This one
of the other book I chose that was nonfiction trio I checked out. It is also
under the category of gay studies I field that I not familiar with as well as
history which I am familiar with especially in the early 20th
century. I was first interested in this book because I saw that the spine was
light pink which isn’t a color you usually associate with a nonfiction book. After
I read the back of the book I decided to check out it because it was about Nazi
Germany a subject I am both familiar with and very interested in. I especially
wanted to read it because it was focusing on a minority group that I little or
no knowledge of what happened in the Holocaust.
When I
started to read I thought the author, Richard Plant would automatically
describe and report the events that happened in the Holocaust. But instead he
first described the men that were influent in Hitler’ Cabinet that were
involved in the Homosexual affairs of Germany and how they were connected in
it. The first chapter describes Roehm the SA leader and a well-known homosexual. It started off
with his rise to power and how deeply closely he was connected with Hitler to
the point that he called him by his first name Adolf. But then it detailed of
how he fell for power not because he was homosexual but that he was too
ambitious of wanting his SA to replace the current then ends with him being
betrayed by his friend Adolf by being kidnapped and killed by a SS guard for
not killing himself.
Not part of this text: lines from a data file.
(* ===== verification/FileTask.v ===== *)
(** * The file task program (src/fs/read_write.c)

    One thread per file writes its data with retries, seeks back, reads the file and
    copies it to the output; a common exit closes the descriptor and frees the
    buffer. What the system calls answer is given as streams: a positive count, an
    interruption or an error. A count is cut to what the call can transfer, as the
    system does; reading 0 bytes means the end of the file. A loop whose stream is
    used up is still running ([Hang]). *)
From Stdlib Require Import ZArith Lia.
From stdpp Require Import strings numbers gmap base.
From stdpp Require Import list.
From S2P Require Import Prelude.

Open Scope Z_scope.

Module FileTask.

Definition DEFAULT_BUFFER_SIZE : Z := 1024.
Definition MAX_RETRIES : Z := 3.

Record file_task_t := { filename : string; data : list Z; buffer_size : nat }.

(** One answer of [write] or [read]. *)
Inductive answer := Count (n : nat) | Interrupted | Failed.

(** How a loop ended: complete, or with a jump to [cleanup]. *)
Inductive ended := Complete | ToCleanup.

(** The write loop: [total] bytes of the data are in the file. *)
Fixpoint write_loop (ws : list answer) (d : list Z) (total : nat) (retries : Z) (file : list Z) :
  outcome (ended * list Z) :=
  if (total <? length d)%nat then
    match ws with
    | [] => Hang
    | Interrupted :: ws => write_loop ws d total retries file
    | Failed :: ws =>
        if retries <? MAX_RETRIES then write_loop ws d total (retries + 1) file
        else Ok (ToCleanup, file)
    | Count n :: ws =>
        let bytes_op := Nat.min n (length d - total) in
        match bytes_op with
        | O => Ok (ToCleanup, file)
        | _ => write_loop ws d (total + bytes_op) 0 (file ++ take bytes_op (drop total d))
        end
    end
  else Ok (Complete, file).

(** The read loop: [pos] bytes of the file have been copied to [out]. *)
Fixpoint read_loop (rs : list answer) (size pos : nat) (retries : Z) (file out : list Z) :
  outcome (ended * list Z) :=
  match rs with
  | [] => Hang
  | Interrupted :: rs => read_loop rs size pos retries file out
  | Failed :: rs =>
      if retries <? MAX_RETRIES then read_loop rs size pos (retries + 1) file out
      else Ok (ToCleanup, out)
  | Count n :: rs =>
      let bytes_op := Nat.min n (Nat.min size (length file - pos)) in
      match bytes_op with
      | O => Ok (Complete, out)
      | _ => read_loop rs size (pos + bytes_op) 0 file (out ++ take bytes_op (drop pos file))
      end
  end.

(** What the environment answers to the calls of one thread. *)
Record world := {
  calloc_ok : bool;
  open_ok : bool;
  writes : list answer;
  lseek_ok : bool;
  reads : list answer
}.

(** What a thread did. *)
Record effects := {
  file : option (list Z);   (* contents left on disk, if it was opened *)
  printed : list Z;         (* bytes copied to the output *)
  complete : bool;          (* the end-of-content line was printed *)
  closes : nat;
  frees : nat
}.

(** The code after the label [cleanup]. *)
Definition cleanup (opened : option (list Z)) (out : list Z) (done : bool) : effects :=
  {| file := opened; printed := out; complete := done;
     closes := match opened with Some _ => 1 | None => 0 end; frees := 1 |}.

Definition process_file (task : file_task_t) (w : world) : outcome effects :=
  if negb (calloc_ok w) then Panic "exit"
  else if negb (open_ok w) then Ok (cleanup None [] false)
  else
    '(e, contents) ← write_loop (writes w) (data task) 0 0 [];
    match e with
    | ToCleanup => Ok (cleanup (Some contents) [] false)
    | Complete =>
        if negb (lseek_ok w) then Ok (cleanup (Some contents) [] false)
        else
          '(e, out) ← read_loop (reads w) (buffer_size task) 0 0 contents [];
          Ok (cleanup (Some contents) out (match e with Complete => true | ToCleanup => false end))
    end.

(** * [main] *)

(** The option [-b]: the value [strtol] returned, whether it consumed the whole
    non-empty argument, and whether it set [ERANGE]. *)
Definition parse_buffer_size (whole : bool) (conv : Z) (erange : bool) : option Z :=
  if negb whole then None
  else if erange && ((conv =? 2 ^ 63 - 1) || (conv =? - 2 ^ 63)) || (erange && (conv =? 0)) then None
  else if conv <=? 0 then None
  else Some conv.

(** The loop that fills [tasks]; the arguments after the options. *)
Fixpoint make_tasks (args : list (string * list Z)) (size : nat) : list file_task_t :=
  match args with
  | (f, _) :: (_, d) :: rest => {| filename := f; data := d; buffer_size := size |} :: make_tasks rest size
  | _ => []
  end.

(** An argument as a file name and as bytes. *)
Definition tasks_of (args : list (string * list Z)) (size : nat) : outcome (list file_task_t) :=
  if (length args <? 2)%nat || negb (Nat.even (length args)) then Panic "exit"
  else Ok (make_tasks args size).

(** * Theorems *)

(** Answers after which a loop goes on: at most three failures between two counts,
    no count of 0. [k] failures have just been seen. *)
Fixpoint steady (k : Z) (ws : list answer) : Prop :=
  match ws with
  | [] => True
  | Interrupted :: ws => steady k ws
  | Failed :: ws => k < MAX_RETRIES /\ steady (k + 1) ws
  | Count n :: ws => (0 < n)%nat /\ steady 0 ws
  end.

(** Number of counts in a stream. *)
Fixpoint counts (ws : list answer) : nat :=
  match ws with
  | [] => 0
  | Count _ :: ws => S (counts ws)
  | _ :: ws => counts ws
  end.

Lemma take_drop_next (d : list Z) total n :
  take total d ++ take n (drop total d) = take (total + n) d.
Proof. symmetry. rewrite <- (take_drop total d) at 1. rewrite take_app. rewrite take_take, length_take.
  destruct (decide (total <= length d)%nat).
  - f_equal; f_equal; lia.
  - rewrite !drop_ge by lia. rewrite !take_nil. f_equal. f_equal. lia.
Qed.

Lemma write_loop_steady ws d total retries :
  steady retries ws -> (total <= length d)%nat -> (length d - total <= counts ws)%nat ->
  write_loop ws d total retries (take total d) = Ok (Complete, d).
Proof.
  revert total retries. induction ws as [|[n| |] ws IH]; intros total retries Hs Ht Hc; cbn [write_loop counts steady] in *.
  - rewrite (proj2 (Nat.ltb_ge _ _)) by lia. rewrite take_ge by lia. done.
  - destruct (total <? length d)%nat eqn:E; [|apply Nat.ltb_ge in E; by rewrite take_ge].
    apply Nat.ltb_lt in E. destruct Hs as [Hn Hs].
    destruct (Nat.min n (length d - total)) as [|k] eqn:Em; [lia|].
    rewrite take_drop_next. apply IH; [done|lia|lia].
  - destruct (total <? length d)%nat eqn:E; [|apply Nat.ltb_ge in E; by rewrite take_ge]. apply IH; done.
  - destruct (total <? length d)%nat eqn:E; [|apply Nat.ltb_ge in E; by rewrite take_ge].
    destruct Hs as [Hk Hs]. rewrite (proj2 (Z.ltb_lt _ _)) by done. apply IH; done.
Qed.

Lemma read_loop_steady rs size pos retries f :
  steady retries rs -> (0 < size)%nat -> (pos <= length f)%nat -> (length f - pos < counts rs)%nat ->
  read_loop rs size pos retries f (take pos f) = Ok (Complete, f).
Proof.
  revert pos retries. induction rs as [|[n| |] rs IH]; intros pos retries Hs Hz Hp Hc; cbn [read_loop counts steady] in *.
  - lia.
  - destruct Hs as [Hn Hs]. destruct (Nat.min n (Nat.min size (length f - pos))) as [|k] eqn:Em.
    + rewrite take_ge by lia. done.
    + rewrite take_drop_next. apply IH; [done|done|lia|lia].
  - apply IH; done.
  - destruct Hs as [Hk Hs]. rewrite (proj2 (Z.ltb_lt _ _)) by done. apply IH; done.
Qed.

(** The round trip. However the system splits the transfers and interrupts them,
    with at most three failures in a row, a thread terminates, leaves exactly its
    data in the file, prints exactly that, and closes and frees once. *)
Theorem process_file_roundtrip task w :
  calloc_ok w = true -> open_ok w = true -> lseek_ok w = true -> (0 < buffer_size task)%nat ->
  steady 0 (writes w) -> (length (data task) <= counts (writes w))%nat ->
  steady 0 (reads w) -> (length (data task) < counts (reads w))%nat ->
  process_file task w =
    Ok {| file := Some (data task); printed := data task; complete := true; closes := 1; frees := 1 |}.
Proof.
  intros Hc Ho Hl Hb Hw Hwc Hr Hrc. unfold process_file. rewrite Hc, Ho. cbn [negb].
  pose proof (write_loop_steady (writes w) (data task) 0 0 Hw ltac:(lia) ltac:(lia)) as E1.
  rewrite take_0 in E1. rewrite E1. cbn [mbind outcome_bind]. rewrite Hl. cbn [negb].
  pose proof (read_loop_steady (reads w) (buffer_size task) 0 0 (data task) Hr Hb ltac:(lia) ltac:(lia)) as E2.
  rewrite take_0 in E2. rewrite E2. done.
Qed.

Lemma process_file_roundtrip_witness :
  process_file {| filename := "a"; data := [72; 105; 33]; buffer_size := 2 |}
    {| calloc_ok := true; open_ok := true; writes := [Failed; Interrupted; Count 1; Failed; Failed; Failed; Count 1; Count 9];
       lseek_ok := true; reads := [Count 5; Interrupted; Count 1; Failed; Count 1; Count 1] |}
  = Ok {| file := Some [72; 105; 33]; printed := [72; 105; 33]; complete := true; closes := 1; frees := 1 |}.
Proof.
  apply (process_file_roundtrip {| filename := "a"; data := [72; 105; 33]; buffer_size := 2 |}); cbn; unfold MAX_RETRIES; lia || done.
Defined.

(** A loop that ends leaves a prefix of the data. *)
Lemma write_loop_prefix ws d total retries e f :
  (total <= length d)%nat -> write_loop ws d total retries (take total d) = Ok (e, f) ->
  f `prefix_of` d /\ (e = Complete -> f = d).
Proof.
  revert total retries. induction ws as [|[n| |] ws IH]; intros total retries Ht E; cbn [write_loop] in E;
    (destruct (total <? length d)%nat eqn:El;
     [apply Nat.ltb_lt in El|apply Nat.ltb_ge in El; injection E as <- <-; rewrite take_ge by lia; done]).
  - done.
  - destruct (Nat.min n (length d - total)) as [|k] eqn:Em.
    + injection E as <- <-. split; [apply prefix_take|done].
    + rewrite take_drop_next in E. apply (IH (total + S k)%nat 0); [lia|done].
  - eauto.
  - destruct (retries <? MAX_RETRIES); [eauto|]. injection E as <- <-. split; [apply prefix_take|done].
Qed.

Lemma read_loop_prefix rs size pos retries f e out :
  read_loop rs size pos retries f (take pos f) = Ok (e, out) -> out `prefix_of` f.
Proof.
  revert pos retries. induction rs as [|[n| |] rs IH]; intros pos retries E; cbn [read_loop] in E; [done| |eauto|].
  - destruct (Nat.min n _) as [|k]; [injection E as <- <-; apply prefix_take|].
    rewrite take_drop_next in E. eauto.
  - destruct (retries <? MAX_RETRIES); [eauto|]. injection E as <- <-. apply prefix_take.
Qed.

(** Every exit. Whatever the system answers, a thread that ends has freed its
    buffer once and closed its descriptor exactly once if the file was opened and
    never otherwise; the file holds a prefix of the data and the output is a prefix
    of the file. *)
Theorem process_file_cleanup task w eff :
  process_file task w = Ok eff ->
  frees eff = 1%nat /\ closes eff = (if open_ok w then 1 else 0)%nat /\
  match file eff with
  | None => open_ok w = false /\ printed eff = []
  | Some f => open_ok w = true /\ f `prefix_of` data task /\ printed eff `prefix_of` f
  end.
Proof.
  unfold process_file. destruct (calloc_ok w); [|done]. destruct (open_ok w); cbn [negb].
  2: { intros [= <-]. done. }
  destruct (write_loop _ _ _ _ _) as [[e f]| | |] eqn:Ew; cbn [mbind outcome_bind]; try done.
  destruct (write_loop_prefix (writes w) (data task) 0 0 e f) as [Hp _]; [lia|exact Ew|].
  destruct e.
  - destruct (lseek_ok w); cbn [negb].
    + destruct (read_loop _ _ _ _ _ _) as [[e' out]| | |] eqn:Er; cbn [mbind outcome_bind]; try done.
      intros [= <-]. cbn. split_and!; try done. eapply (read_loop_prefix _ _ 0 0); exact Er.
    + intros [= <-]. cbn. split_and!; try done. apply prefix_nil.
  - intros [= <-]. cbn. split_and!; try done. apply prefix_nil.
Qed.

Lemma process_file_cleanup_witness :
  exists eff, process_file {| filename := "a"; data := [1; 2; 3]; buffer_size := 8 |}
      {| calloc_ok := true; open_ok := true; writes := [Count 2; Failed; Failed; Failed; Failed]; lseek_ok := true; reads := [] |}
    = Ok eff /\ frees eff = 1%nat /\ closes eff = 1%nat /\ file eff = Some [1; 2].
Proof.
  eexists. split; [reflexivity|].
  destruct (process_file_cleanup {| filename := "a"; data := [1; 2; 3]; buffer_size := 8 |}
    {| calloc_ok := true; open_ok := true; writes := [Count 2; Failed; Failed; Failed; Failed]; lseek_ok := true; reads := [] |}
    _ eq_refl) as (H1 & H2 & _).
  split; [exact H1|]. split; [exact H2|reflexivity].
Defined.

(** The pairs of arguments, in order. *)
Lemma make_tasks_spec args size ts :
  tasks_of args size = Ok ts ->
  length args = (2 * length ts)%nat /\
  forall i t, ts !! i = Some t -> exists f d x y, args !! (2 * i)%nat = Some (f, x) /\ args !! (2 * i + 1)%nat = Some (y, d) /\
    t = {| filename := f; data := d; buffer_size := size |}.
Proof.
  unfold tasks_of. destruct (length args <? 2)%nat; [done|]. destruct (Nat.even (length args)) eqn:E; [|done].
  cbn [orb negb]. intros [= <-]. apply Nat.even_spec in E as [n Hn]. revert args Hn.
  induction n as [|n IH]; intros args Hn.
  - destruct args; [|done]. split; [done|]. intros [|] ? ?; done.
  - destruct args as [|[f x] [|[y d] args]]; [done|cbn in Hn; lia|].
    destruct (IH args) as [Hl Hi]; [cbn in Hn; lia|]. cbn [make_tasks length]. split; [lia|].
    intros [|i] t Ht; cbn in Ht; [simplify_eq; cbn; eauto 10|].
    destruct (Hi i t Ht) as (f' & d' & x' & y' & H1 & H2 & ->). exists f', d', x', y'.
    replace (2 * S i)%nat with (S (S (2 * i))) by lia. split_and!; done.
Qed.

End FileTask.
And why all of this so important because of this that
happened specially the fall of Roehm this translated
to homosexual in Germany that they weren’t safe anymore if a powerful men like Roehm was taken down so
mercilessly.
Then the
book went into a longer passage that featured Himmler one of the most dangerous
men in Hitler’s cabinet because he was the one who organized the Holocaust. The
book went in a indebt study of why Himmler hated homosexuals well a few of the
reasons was that he thought it was an illness, it decreased the amount of
children being born and another “”explanation” was that he thought that
homosexual were inferior is because they were no better than women making them
unfit warriors. He was a very peculiar men that one with his Nazi idealism of
superior Aryan race. What a twisted philosophy I just don’t understand people
with such a superior complex over others but I suppose he was a little men who
was tired of being left behind hah, pathetic and repulsive.
Finally the
later chapter then described the treatment of gays in the camps. When I read it
made me understand why there isn’t many written works of their treatment.
Because they had a smaller number and as well a shorter lifespan of any of the
groups and they received the most terrible beatings. They were also out casted,
received worsen labor work and they were horribly experimented.
This book
is so great because it goes into a subject not many are willing to into. It
talks about many things that people mostly wish to forget for it horrors but
the book goes on, the author goes and writes the side of the story not many are
familiar with and urges us not to forget those who were discriminated for the
way they are as like many who suffered from the death camps.